ACTION ITEM: Which lines run from the line with "Ret (MkMemTable data' (mt_size mt))." through the line with "destruct (bsearch_total (memtable_less" in the entries below? Print them exactly, both ends included, and nothing more.

SOURCE MATERIAL:

(* ===== verification/MemTable.v ===== *)
(** * Level zero: the memtable

    [memtable.hpp]: a byte array of key-value entries in key order, searched
    by bisection and shifted on insertion.  [size] counts bytes.  [char*]
    arguments follow the convention of [SparseIndex.v]. *)

From S2P Require Import Prelude Config SparseIndex.

Record MemTable : Set := MkMemTable { mt_data : bytes; mt_size : Z }.

Section memtable.
Context {cfg : Config}.

(** [(1 << MEMTABLE_SIZE_MB_BITS) * (1 << 20)] *)
Definition memtable_capacity : Z :=
  Z.shiftl 1 MEMTABLE_SIZE_MB_BITS * Z.shiftl 1 20.

Definition new_MemTable : MemTable := MkMemTable (zeros memtable_capacity) 0.

(** [memcmp(data + mid, key, KEY_LENGTH) < 0] *)
Definition memtable_less (data key : bytes) (mid : Z) : exec bool :=
  k ← load data mid KEY_LENGTH;
  k' ← load key 0 KEY_LENGTH;
  Ret (memcmp k k' <? 0).

(** The search loop [read] and [write] share: [mid] is any byte offset, a step
    to the right skips one entry. *)
Definition memtable_search (mt : MemTable) (key : bytes) : exec Z :=
  '(lo, _) ← bsearch (memtable_less (mt_data mt) key) MEMTABLE_ENTRY_LENGTH
               (bsearch_fuel 0 (mt_size mt)) 0 (mt_size mt) 0;
  Ret lo.

(** [None] for the result [false]; [Some v] when [v] was copied out. *)
Definition read (mt : MemTable) (key : bytes) : exec (option bytes) :=
  lo ← memtable_search mt key;
  if lo <? mt_size mt then
    k ← load (mt_data mt) lo KEY_LENGTH;
    k' ← load key 0 KEY_LENGTH;
    if memcmp k k' =? 0 then
      v ← load (mt_data mt) (lo + KEY_LENGTH) VALUE_LENGTH;
      Ret (Some v)
    else Ret None
  else Ret None.

(** The shifting loop of [write]: [n] times, swap one entry with the carried
    one; then store the carried entry. *)
Fixpoint shift_entries (n : nat) (data : bytes) (dest : Z) (buffer2 : bytes)
    : exec bytes :=
  match n with
  | O => store data dest buffer2
  | S n' =>
      buffer1 ← load data dest MEMTABLE_ENTRY_LENGTH;
      data' ← store data dest buffer2;
      shift_entries n' data' (dest + MEMTABLE_ENTRY_LENGTH) buffer1
  end.

Definition write (mt : MemTable) (key value : bytes) (table_num : Z)
    (si : SparseIndex) : exec (MemTable * SparseIndex) :=
  lo ← memtable_search mt key;
  if lo =? mt_size mt then
    v ← load value 0 VALUE_LENGTH;
    data' ← store (mt_data mt) (lo + KEY_LENGTH) v;
    si' ← set_table_max_key si table_num value;
    Ret (MkMemTable data' (u32 (mt_size mt + MEMTABLE_ENTRY_LENGTH)), si')
  else
    si' ← (if lo =? 0 then set_table_min_key si table_num value else Ret si);
    k ← load key 0 KEY_LENGTH;
    v ← load value 0 VALUE_LENGTH;
    data' ← shift_entries (Z.to_nat (mt_size mt - lo)) (mt_data mt) lo (k ++ v);
    Ret (MkMemTable data' (u32 (mt_size mt + MEMTABLE_ENTRY_LENGTH)), si').

Definition empty_out (mt : MemTable) : exec MemTable :=
  data' ← store (mt_data mt) 0 (zeros memtable_capacity);
  Ret (MkMemTable data' (mt_size mt)).

End memtable.

Section memtable_lemmas.
Context {cfg : Config}.
Context (HK : 1 ≤ KEY_LENGTH) (HV : 1 ≤ VALUE_LENGTH)
        (HE : MEMTABLE_ENTRY_LENGTH ≤ 2 ^ 31).

Local Abbreviation E := MEMTABLE_ENTRY_LENGTH.

(** Every probe stays inside the array when one more entry would fit. *)
Definition mt_wf (mt : MemTable) : Prop :=
  0 ≤ mt_size mt ≤ 2 ^ 31 ∧ mt_size mt + E ≤ lenZ (mt_data mt).

Lemma entry_pos : 2 ≤ E ∧ KEY_LENGTH < E.
Proof. unfold MEMTABLE_ENTRY_LENGTH. lia. Qed.

Lemma memtable_search_ok mt key :
  mt_wf mt → KEY_LENGTH ≤ lenZ key →
  ∃ lo, memtable_search mt key = Ret lo ∧ 0 ≤ lo ∧
    (lo = 0 ∨ lo < mt_size mt + E).
Proof.
  intros [Hs Hd] Hk. unfold memtable_search. pose proof entry_pos.
  destruct (bsearch_total (memtable_less (mt_data mt) key) E
    (bsearch_fuel 0 (mt_size mt)) 0 (mt_size mt) 0) as (lo & c & -> & ? & ?);
    [lia|lia|lia| |unfold bsearch_fuel; lia|].
  - intros i Hi. unfold memtable_less, is_ret.
    rewrite !load_ok by lia. cbn. eauto.
  - cbn [mbind exec_bind]. exists lo. split_and!; [done|lia|done].
Qed.

(** The probes of the search stay inside the array: they are below [size] and
    read [KEY_LENGTH] bytes. *)
Definition probes_inside (mt : MemTable) : Prop :=
  0 ≤ mt_size mt ≤ 2 ^ 31 ∧ mt_size mt + KEY_LENGTH ≤ lenZ (mt_data mt) + 1.

(** The key [k] is above the bytes at offset [i]. *)
Definition below (mt : MemTable) (k : bytes) (i : Z) : bool :=
  memcmp (slice (mt_data mt) i KEY_LENGTH) k <? 0.

(** Where the search ends. *)
Lemma memtable_search_bracket mt key :
  probes_inside mt → KEY_LENGTH ≤ lenZ key →
  let k := slice key 0 KEY_LENGTH in
  ∃ lo hi, memtable_search mt key = Ret lo ∧ 0 ≤ lo ∧
    (lo = 0 ∨ 0 ≤ lo - E < mt_size mt ∧ below mt k (lo - E) = true) ∧
    (hi = mt_size mt ∨ 0 ≤ hi < mt_size mt ∧ below mt k hi = false) ∧
    hi ≤ lo < hi + E.
Proof.
  intros [Hs Hd] Hk k. unfold memtable_search. pose proof entry_pos.
  destruct (bsearch_bracket (below mt k) (memtable_less (mt_data mt) key) E
    (bsearch_fuel 0 (mt_size mt)) 0 (mt_size mt) 0)
    as (lo & c & hi & -> & Hlo & Hbelow & Hhi & Hle & Hnear);
    [lia|lia|lia| |unfold bsearch_fuel; lia|].
  - intros i Hi. unfold memtable_less. by rewrite !load_ok by lia.
  - cbn [mbind exec_bind]. exists lo, hi. split_and!; [done|lia|done|done|done|].
    destruct Hhi as [->|[? _]]; lia.
Qed.

Lemma slice_app_slice m off n k :
  0 ≤ off → 0 ≤ n → 0 ≤ k → slice m off n ++ slice m (off + n) k = slice m off (n + k).
Proof.
  intros. unfold slice. rewrite Z2Nat.inj_add, Z2Nat.inj_add by lia.
  rewrite <- drop_drop. by rewrite take_take_drop.
Qed.

Lemma splice_splice_next m off a b :
  0 ≤ off → off + lenZ a + lenZ b ≤ lenZ m →
  splice (splice m off a) (off + lenZ a) b = splice m off (a ++ b).
Proof.
  intros Ho Hle. apply list_eq. intros i. pose proof (lenZ_nonneg a).
  pose proof (lenZ_nonneg b).
  rewrite !lookup_splice; rewrite ?lenZ_splice, ?lenZ_app by lia; try lia.
  case_bool_decide.
  - rewrite bool_decide_eq_true_2 by lia.
    rewrite lookup_app_r by (unfold lenZ in *; lia). f_equal. unfold lenZ in *. lia.
  - case_bool_decide.
    + rewrite bool_decide_eq_true_2 by lia.
      by rewrite lookup_app_l by (unfold lenZ in *; lia).
    + by rewrite bool_decide_eq_false_2 by lia.
Qed.

(** The shifting loop in closed form: it puts the carried entry at [dest] and
    the [n * E] bytes that were there behind it; it stays inside the array
    exactly when those [n + 1] entries do. *)
Lemma shift_entries_ok n data dest buf :
  lenZ buf = E → 0 ≤ dest → dest + (Z.of_nat n + 1) * E ≤ lenZ data →
  shift_entries n data dest buf =
    Ret (splice data dest (buf ++ slice data dest (Z.of_nat n * E))).
Proof.
  pose proof entry_pos. revert data dest buf.
  induction n as [|n IH]; intros data dest buf Hb Hd Hle; cbn [shift_entries].
  - rewrite store_ok by lia. by rewrite Z.mul_0_l, app_nil_r.
  - rewrite load_ok by nia. cbn [mbind exec_bind].
    rewrite store_ok by nia. cbn [mbind exec_bind].
    rewrite IH; [|apply lenZ_slice; nia|nia|rewrite lenZ_splice; nia].
    f_equal. rewrite slice_splice_disjoint by nia.
    rewrite slice_app_slice by nia. rewrite <- Hb at 1.
    rewrite splice_splice_next; [|done|rewrite lenZ_slice; nia].
    do 3 f_equal. lia.
Qed.

Lemma shift_entries_out n data dest buf :
  lenZ buf = E → 0 ≤ dest → lenZ data < dest + (Z.of_nat n + 1) * E →
  shift_entries n data dest buf = Undef OutOfBounds.
Proof.
  pose proof entry_pos. revert data dest buf.
  induction n as [|n IH]; intros data dest buf Hb Hd Hle; cbn [shift_entries].
  - apply store_out. lia.
  - destruct (decide (dest + MEMTABLE_ENTRY_LENGTH ≤ lenZ data)).
    + rewrite load_ok by lia. cbn [mbind exec_bind].
      rewrite store_ok by lia. cbn [mbind exec_bind].
      apply IH; [apply lenZ_slice; lia|nia|].
      rewrite lenZ_splice by lia. nia.
    + by rewrite load_out by lia.
Qed.

End memtable_lemmas.

Section memtable_theorems.
Context {cfg : Config} {ic : IndexConfig cfg}.
Context (HV : 1 ≤ VALUE_LENGTH) (HE : MEMTABLE_ENTRY_LENGTH ≤ 2 ^ 31).

Local Abbreviation E := MEMTABLE_ENTRY_LENGTH.

(** C38: A read of a table whose probes stay inside the array.  The search ends
    at 0 or one entry behind bytes below the key, and less than an entry behind
    the end of the table or behind bytes not below the key.  There, and nowhere
    else, the read looks for the key: it answers the value bytes that follow it
    (undefined if they are not all inside the array) exactly when the key is
    there and below [size].  So a key at the start of the table is found when
    nothing in the table is below it. *)
Theorem memtable_read_spec mt key :
  probes_inside mt → KEY_LENGTH ≤ lenZ key →
  let k := slice key 0 KEY_LENGTH in
  ∃ lo hi, memtable_search mt key = Ret lo ∧
    (lo = 0 ∨ 0 ≤ lo - E < mt_size mt ∧ below mt k (lo - E) = true) ∧
    (hi = mt_size mt ∨ 0 ≤ hi < mt_size mt ∧ below mt k hi = false) ∧ hi ≤ lo < hi + E ∧
    read mt key =
      (if bool_decide (lo < mt_size mt ∧ slice (mt_data mt) lo KEY_LENGTH = k)
       then if bool_decide (lo + E ≤ lenZ (mt_data mt))
            then Ret (Some (slice (mt_data mt) (lo + KEY_LENGTH) VALUE_LENGTH))
            else Undef OutOfBounds
       else Ret None) ∧
    ((∀ i, 0 ≤ i < mt_size mt → below mt k i = false) → 0 < mt_size mt →
     slice (mt_data mt) 0 KEY_LENGTH = k → E ≤ lenZ (mt_data mt) →
     read mt key = Ret (Some (slice (mt_data mt) KEY_LENGTH VALUE_LENGTH))).
Proof.
  intros Hw Hk k. pose proof ic_key as HK. pose proof Hw as [Hs Hd].
  destruct (memtable_search_bracket HK HV HE mt key Hw Hk)
    as (lo & hi & Hsearch & Hlo & Hbelow & Hhi & Hnear). fold k in Hbelow, Hhi.
  set (found := bool_decide (lo < mt_size mt ∧ slice (mt_data mt) lo KEY_LENGTH = k)).
  assert (Hread : read mt key =
    (if found then if bool_decide (lo + E ≤ lenZ (mt_data mt))
            then Ret (Some (slice (mt_data mt) (lo + KEY_LENGTH) VALUE_LENGTH))
            else Undef OutOfBounds
     else Ret None)).
  { unfold read, found. rewrite Hsearch. cbn [mbind exec_bind].
    destruct (Z.ltb_spec lo (mt_size mt)).
    2:{ rewrite bool_decide_eq_false_2; [done|lia]. }
    rewrite (load_ok (mt_data mt) lo), (load_ok key) by lia. cbn [mbind exec_bind]. fold k.
    rewrite (memcmp_eqb (slice (mt_data mt) lo KEY_LENGTH) k)
      by (unfold k; rewrite !lenZ_slice by lia; done).
    unfold MEMTABLE_ENTRY_LENGTH. case_bool_decide as Hkey.
    - rewrite bool_decide_eq_true_2 by done. case_bool_decide.
      + by rewrite load_ok by lia.
      + by rewrite load_out by lia.
    - rewrite bool_decide_eq_false_2 by tauto. done. }
  exists lo, hi. split_and!; try (done || lia). intros Hall H0 H1 Hfit. rewrite Hread.
  assert (lo = 0) as ->.
  { destruct Hbelow as [->|[Hr Hb]]; [done|]. by rewrite Hall in Hb. }
  unfold found. rewrite bool_decide_eq_true_2 by done. by rewrite bool_decide_eq_true_2 by lia.
Qed.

YOUR SOLUTION:
  Ret (MkMemTable data' (mt_size mt)).

End memtable.

Section memtable_lemmas.
Context {cfg : Config}.
Context (HK : 1 ≤ KEY_LENGTH) (HV : 1 ≤ VALUE_LENGTH)
        (HE : MEMTABLE_ENTRY_LENGTH ≤ 2 ^ 31).

Local Abbreviation E := MEMTABLE_ENTRY_LENGTH.

(** Every probe stays inside the array when one more entry would fit. *)
Definition mt_wf (mt : MemTable) : Prop :=
  0 ≤ mt_size mt ≤ 2 ^ 31 ∧ mt_size mt + E ≤ lenZ (mt_data mt).

Lemma entry_pos : 2 ≤ E ∧ KEY_LENGTH < E.
Proof. unfold MEMTABLE_ENTRY_LENGTH. lia. Qed.

Lemma memtable_search_ok mt key :
  mt_wf mt → KEY_LENGTH ≤ lenZ key →
  ∃ lo, memtable_search mt key = Ret lo ∧ 0 ≤ lo ∧
    (lo = 0 ∨ lo < mt_size mt + E).
Proof.
  intros [Hs Hd] Hk. unfold memtable_search. pose proof entry_pos.
  destruct (bsearch_total (memtable_less (mt_data mt) key) E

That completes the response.